DATA:
▶

Lemma fire_measure w e w' : internal e = true -> fire process w e = Some (Ok w') -> measure w' < measure w.
Proof.
  destruct e as [i|k|k|cp txs| | |target latest]; intros Hint; try discriminate Hint; unfold_fire.
  - destruct (w_threads w !! i) as [[|o rest]|] eqn:Ht; [done| |done]. destruct (step_call w o) as [[w1 calls]|?|] eqn:E; [|done|done]. intros [= <-]. destruct (step_call_weight _ _ _ _ E) as [Hs Hlt].
    rewrite (step_call_threads _ _ _ _ E), !measure_queued. cbn [w_threads with_threads]. destruct (pool_at _ _ _ _ Ht) as (R & E1 & E2).
    rewrite (sum_ext _ _ _ (same_sizes_calls w _ Hs)), (sum_perm _ _ _ (E2 calls)), (sum_perm _ _ _ E1), sum_list_with_app. cbn [sum_list_with]. change (queued (with_threads w1 _)) with (queued w1). lia.
  - destruct (w_reads w !! k) as [a|] eqn:Hk; cbn [mbind option_bind]; [|done]. destruct (w_accesses w !! a) as [x|]; [|done]. cbn [expect mbind outcome_bind]. intros [= <-].
    pose proof (Permutation_length (delete_Permutation _ _ _ Hk)) as Hl. cbn in Hl. unfold measure. cbn [w_accesses w_txs w_threads w_reads w_available w_lifecycle w_evictions spawn with_threads with_queues].
    rewrite concat_app, sum_list_with_app. cbn -[access_weight tx_weight]. change (call_weight (spawn _ _)) with (call_weight w). change (available_weight (spawn _ _)) with (available_weight w). change (batch_weight (spawn _ _)) with (batch_weight w). lia.
  - destruct (w_available w !! k) as [t|] eqn:Hk; cbn [mbind option_bind]; [|done]. unfold execute. destruct (w_txs w !! t) as [x|] eqn:Hx; [|done]. cbn [expect mbind outcome_bind].
    destruct (mapM_outcome (handle w) (ti_resources (st_info x))) as [hs|?|] eqn:Eh; [|done|done]. cbn [mbind outcome_bind]. intros [= <-]. apply mapM_outcome_Ok, Forall2_length in Eh.
    pose proof (sum_delete (available_weight w) _ _ _ Hk) as Hd. unfold available_weight at 2, tx_size in Hd. rewrite Hx in Hd. cbn in Hd. set (vs := if batch_canceled w _ then _ else _). pose proof (stored_weight w hs vs) as Hw.
    unfold measure. cbn [w_accesses w_txs w_threads w_reads w_available w_lifecycle w_evictions spawn with_threads with_queues].
    rewrite concat_app, !sum_list_with_app. cbn [concat]. rewrite app_nil_r, sum_list_with_app. change (call_weight (spawn _ _)) with (call_weight w). change (available_weight (spawn _ _)) with (available_weight w). change (batch_weight (spawn _ _)) with (batch_weight w).
    cbn [sum_list_with call_weight]. lia.
  - unfold commit_next. destruct (w_lifecycle w) as [|b queue] eqn:Eq; [done|]. destruct (w_batches w !! b) as [x|] eqn:Hb; [|done]. destruct (batch_canceled w b).
    + intros [= <-]. unfold measure. rewrite Eq. change (call_weight (with_lifecycle _ _ _ _)) with (call_weight w). change (available_weight (with_lifecycle _ _ _ _)) with (available_weight w).
      change (batch_weight (with_lifecycle _ _ _ _)) with (batch_weight w). cbn [w_accesses w_txs w_threads w_reads w_available w_lifecycle w_evictions with_lifecycle sum_list_with]. unfold batch_weight at 2. lia.
    + destruct (sb_processed x); [|done]. destruct (mapM_outcome _ _) as [cells|?|] eqn:Ec; [|done|done]. cbn [mbind outcome_bind]. destruct (commit_latest _ _) as [σ|?|]; [|done|done]. cbn [mbind outcome_bind]. intros [= <-].
      apply mapM_outcome_Ok, Forall2_length in Ec. set (x' := {| sb_info := _; sb_pending_txs := _; sb_processed := _; sb_committed := _ |}). set (w' := with_lifecycle _ _ _ _).
      assert (forall b', batch_weight w' b' = batch_weight w b') as Hs. { intros b'. unfold batch_weight, w'. cbn. destruct (decide (b' = b)) as [->|Hne]; [|by rewrite list_lookup_insert_ne]. rewrite Hb, list_lookup_insert_eq by (by eapply lookup_lt_Some). done. }
      unfold measure. rewrite (sum_ext _ _ _ Hs), Eq. change (call_weight w') with (call_weight w). change (available_weight w') with (available_weight w).
      unfold w'. cbn [w_accesses w_txs w_threads w_reads w_available w_lifecycle w_evictions with_lifecycle with_batches sum_list_with]. rewrite length_app, length_fmap, <- Ec. unfold batch_weight at 2. rewrite Hb. cbn. lia.
  - unfold evict_next. destruct (w_evictions w) as [|r evs] eqn:Ee; [done|]. cbn [fmap option_fmap option_map]. intros [= <-]. set (w1 := with_lifecycle _ _ _ _).
    assert (measure w1 < measure w) as Hlt. { unfold measure. rewrite Ee. change (call_weight w1) with (call_weight w). change (available_weight w1) with (available_weight w). change (batch_weight w1) with (batch_weight w).
      cbn [w1 w_accesses w_txs w_threads w_reads w_available w_lifecycle w_evictions with_lifecycle length]. lia. }
    destruct (w_resources w !! r); [|exact Hlt]. destruct (should_evict w1 _); exact Hlt.
Qed.
(** C21: threads, workers and commits come to an end: from any state of the model and whatever the
    order, no run of steps other than scheduling and rolling back is longer than a number known beforehand, so no interleaving goes on forever. *)
Theorem parallel_terminates w es w' : Forall (fun e => internal e = true) es -> fire_all w es = Some (Ok w') -> length es <= measure w.
Proof.
  intros Hes. revert w. induction Hes as [|e es Hint _ IH]; intros w E; [cbn; lia|]. cbn in E. destruct (fire process w e) as [[w1|?|]|] eqn:Ef; try done.
  pose proof (fire_measure w e w1 Hint Ef). specialize (IH w1 E). cbn. lia.
Qed.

◀

GOAL OF THE EXERCISE:
Restate every entry above word for word.

COMPLETED TASK:
Lemma fire_measure w e w' : internal e = true -> fire process w e = Some (Ok w') -> measure w' < measure w.
Proof.
  destruct e as [i|k|k|cp txs| | |target latest]; intros Hint; try discriminate Hint; unfold_fire.
  - destruct (w_threads w !! i) as [[|o rest]|] eqn:Ht; [done| |done]. destruct (step_call w o) as [[w1 calls]|?|] eqn:E; [|done|done]. intros [= <-]. destruct (step_call_weight _ _ _ _ E) as [Hs Hlt].
    rewrite (step_call_threads _ _ _ _ E), !measure_queued. cbn [w_threads with_threads]. destruct (pool_at _ _ _ _ Ht) as (R & E1 & E2).
    rewrite (sum_ext _ _ _ (same_sizes_calls w _ Hs)), (sum_perm _ _ _ (E2 calls)), (sum_perm _ _ _ E1), sum_list_with_app. cbn [sum_list_with]. change (queued (with_threads w1 _)) with (queued w1). lia.
  - destruct (w_reads w !! k) as [a|] eqn:Hk; cbn [mbind option_bind]; [|done]. destruct (w_accesses w !! a) as [x|]; [|done]. cbn [expect mbind outcome_bind]. intros [= <-].
    pose proof (Permutation_length (delete_Permutation _ _ _ Hk)) as Hl. cbn in Hl. unfold measure. cbn [w_accesses w_txs w_threads w_reads w_available w_lifecycle w_evictions spawn with_threads with_queues].
    rewrite concat_app, sum_list_with_app. cbn -[access_weight tx_weight]. change (call_weight (spawn _ _)) with (call_weight w). change (available_weight (spawn _ _)) with (available_weight w). change (batch_weight (spawn _ _)) with (batch_weight w). lia.
  - destruct (w_available w !! k) as [t|] eqn:Hk; cbn [mbind option_bind]; [|done]. unfold execute. destruct (w_txs w !! t) as [x|] eqn:Hx; [|done]. cbn [expect mbind outcome_bind].
    destruct (mapM_outcome (handle w) (ti_resources (st_info x))) as [hs|?|] eqn:Eh; [|done|done]. cbn [mbind outcome_bind]. intros [= <-]. apply mapM_outcome_Ok, Forall2_length in Eh.
    pose proof (sum_delete (available_weight w) _ _ _ Hk) as Hd. unfold available_weight at 2, tx_size in Hd. rewrite Hx in Hd. cbn in Hd. set (vs := if batch_canceled w _ then _ else _). pose proof (stored_weight w hs vs) as Hw.
    unfold measure. cbn [w_accesses w_txs w_threads w_reads w_available w_lifecycle w_evictions spawn with_threads with_queues].
    rewrite concat_app, !sum_list_with_app. cbn [concat]. rewrite app_nil_r, sum_list_with_app. change (call_weight (spawn _ _)) with (call_weight w). change (available_weight (spawn _ _)) with (available_weight w). change (batch_weight (spawn _ _)) with (batch_weight w).
    cbn [sum_list_with call_weight]. lia.
  - unfold commit_next. destruct (w_lifecycle w) as [|b queue] eqn:Eq; [done|]. destruct (w_batches w !! b) as [x|] eqn:Hb; [|done]. destruct (batch_canceled w b).
    + intros [= <-]. unfold measure. rewrite Eq. change (call_weight (with_lifecycle _ _ _ _)) with (call_weight w). change (available_weight (with_lifecycle _ _ _ _)) with (available_weight w).
      change (batch_weight (with_lifecycle _ _ _ _)) with (batch_weight w). cbn [w_accesses w_txs w_threads w_reads w_available w_lifecycle w_evictions with_lifecycle sum_list_with]. unfold batch_weight at 2. lia.
    + destruct (sb_processed x); [|done]. destruct (mapM_outcome _ _) as [cells|?|] eqn:Ec; [|done|done]. cbn [mbind outcome_bind]. destruct (commit_latest _ _) as [σ|?|]; [|done|done]. cbn [mbind outcome_bind]. intros [= <-].
      apply mapM_outcome_Ok, Forall2_length in Ec. set (x' := {| sb_info := _; sb_pending_txs := _; sb_processed := _; sb_committed := _ |}). set (w' := with_lifecycle _ _ _ _).
      assert (forall b', batch_weight w' b' = batch_weight w b') as Hs. { intros b'. unfold batch_weight, w'. cbn. destruct (decide (b' = b)) as [->|Hne]; [|by rewrite list_lookup_insert_ne]. rewrite Hb, list_lookup_insert_eq by (by eapply lookup_lt_Some). done. }
      unfold measure. rewrite (sum_ext _ _ _ Hs), Eq. change (call_weight w') with (call_weight w). change (available_weight w') with (available_weight w).
      unfold w'. cbn [w_accesses w_txs w_threads w_reads w_available w_lifecycle w_evictions with_lifecycle with_batches sum_list_with]. rewrite length_app, length_fmap, <- Ec. unfold batch_weight at 2. rewrite Hb. cbn. lia.
  - unfold evict_next. destruct (w_evictions w) as [|r evs] eqn:Ee; [done|]. cbn [fmap option_fmap option_map]. intros [= <-]. set (w1 := with_lifecycle _ _ _ _).
    assert (measure w1 < measure w) as Hlt. { unfold measure. rewrite Ee. change (call_weight w1) with (call_weight w). change (available_weight w1) with (available_weight w). change (batch_weight w1) with (batch_weight w).
      cbn [w1 w_accesses w_txs w_threads w_reads w_available w_lifecycle w_evictions with_lifecycle length]. lia. }
    destruct (w_resources w !! r); [|exact Hlt]. destruct (should_evict w1 _); exact Hlt.
Qed.
(** C21: threads, workers and commits come to an end: from any state of the model and whatever the
    order, no run of steps other than scheduling and rolling back is longer than a number known beforehand, so no interleaving goes on forever. *)
Theorem parallel_terminates w es w' : Forall (fun e => internal e = true) es -> fire_all w es = Some (Ok w') -> length es <= measure w.
Proof.
  intros Hes. revert w. induction Hes as [|e es Hint _ IH]; intros w E; [cbn; lia|]. cbn in E. destruct (fire process w e) as [[w1|?|]|] eqn:Ef; try done.
  pose proof (fire_measure w e w1 Hint Ef). specialize (IH w1 E). cbn. lia.
Qed.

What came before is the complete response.